Two years ago today, you had come through your first white blood cell transplant with flying colors. We had been up with you all night the night before, hadn't changed in days, and were exhausted.

Two years ago today, the greatest regret of my entire life. At the nurse's urging and reassurance we left you at the hospital around 10PM, to rest up for the two long days of surgery you had scheduled ahead.

Two years ago today, your favorite Nurse Katie and the doctor on call spent all night with you having a "girl's party." I learned about this weeks later, in a handwritten Papyrus condolence card.

Two years ago today, your last night on earth before dying. I had no idea what I would have to do the next day, or how even years later, I would still be struggling to live with it.

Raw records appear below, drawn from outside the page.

Lemma recv_all_spec len fuel : ∀ answers got,
  lenZ got <= len <= SSIZE_MAX → (recv_size answers <= fuel)%nat →
  match recv_all fuel answers len got with
  | Some (rest, r) => ∃ more, bytes_received r = got ++ more ∧ incoming answers = more ++ incoming rest ∧
      lenZ (bytes_received r) <= len ∧ (rr_status r = rOk ↔ lenZ (bytes_received r) = len) ∧ rr_status r ≠ rWouldBlock
  | None => starving (len - lenZ got) answers
  end.
Proof.
  induction fuel as [| fuel IH]; intros answers got Hl Hf; cbn [recv_all].
  all: case_bool_decide as Hlt; [| exists []; rewrite app_nil_r; cbn [bytes_received rr_status]; split; [done |]; split; [done |]; split; [lia |]; split; [split; [lia | done] | done]].
  { destruct answers as [| a answers]; [split; [constructor | simpl; lia] | destruct a; simpl in Hf; lia]. }
  destruct answers as [| [b | e] answers]; [split; [constructor | simpl; lia] | |].
  - set (k := Z.to_nat (Z.min (len - lenZ got) SSIZE_MAX)). assert (0 < k)%nat as Hk by (unfold k, SSIZE_MAX; lia).
    assert (Hin : incoming (Arrived b :: answers) = take k b ++ incoming (unread k b answers)).
    { cbn [incoming]. unfold unread. case_bool_decide; [by rewrite take_ge by lia |]. cbn [incoming]. by rewrite app_assoc, take_drop. }
    case_bool_decide as Hnil.
    { exists []. rewrite app_nil_r. cbn [bytes_received rr_status]. rewrite Hin, Hnil. split; [done |]. split; [done |]. split; [lia |].
      split; [split; [done | lia] | done]. }
    assert (length (take k b) <> 0)%nat as Hnz by by destruct (take k b).
    assert (lenZ (got ++ take k b) <= len) as Hlen by (rewrite length_app, length_take; unfold k; lia).
    assert (recv_size (unread k b answers) <= fuel)%nat as Hfu.
    { unfold recv_size in *. cbn [sum_list_with answer_size] in Hf. rewrite length_take in Hnz. unfold unread. case_bool_decide; [lia |].
      cbn [sum_list_with answer_size]. rewrite length_drop. lia. }
    specialize (IH (unread k b answers) (got ++ take k b) ltac:(lia) Hfu).
    destruct (recv_all fuel _ len _) as [[rest r] |].
    + destruct IH as (more & H1 & H2 & H3). exists (take k b ++ more). rewrite Hin, H2, !app_assoc. split; [done |]. split; [done |]. exact H3.
    + destruct IH as [H1 H2]. split.
      * constructor; [right; exists b; split; [done |]; by destruct b; [rewrite take_nil in Hnil |] |].
        unfold unread in H1. case_bool_decide; [done | by inversion_clear H1].
      * rewrite Hin, length_app. rewrite length_app in H2. lia.
  - case_bool_decide as He.
    + assert (recv_size answers <= fuel)%nat as Hfu by (unfold recv_size in *; cbn [sum_list_with answer_size] in Hf; lia).
      specialize (IH answers got Hl Hfu). destruct (recv_all fuel answers len got) as [[rest r] |]; [done |].
      destruct IH as [H1 H2]. split; [constructor; [left; by rewrite He | done] | done].
    + exists []. rewrite app_nil_r. cbn [bytes_received rr_status]. split; [done |]. split; [done |]. split; [lia |]. split; [split; [done | lia] | done].
Qed.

Two years ago today, I didn't know yet what it was to hold my dead child. I didn't know how small you would look in your casket, or how permanent your absence from our lives would be.

Two years ago today, we listened to John Legend on the ride home. He asked "where did my baby go," the cruelness of this foreshadow still unknown to us.

Two years ago today, I wasn't that woman who cries out for you on a hilltop. I had never clutched the earth wanting to dig and get my child back, or cursed God for what he had done.

Two years ago today, I went home to rest still believing - that God and prayers and miracles could save you, holding onto my last bit of innocence.

Two years ago today, I still roamed this earth complete. I have since learned to walk on once again, but it is with the limp and struggle of an amputee, adjusting to a new awkward stride while never again feeling fully whole.

Someday it will be five years, and ten, and then fifty, and even then every moment of your life, every decision, every everything, will remain as clear in my mind, as burned into the core of my being, as it was when it happened two years ago. 

I miss you baby girl. I am so sorry I didn't see it coming. If I could go back I wouldn't have put you down for even a second.

If I had just seen what was coming, two years ago today.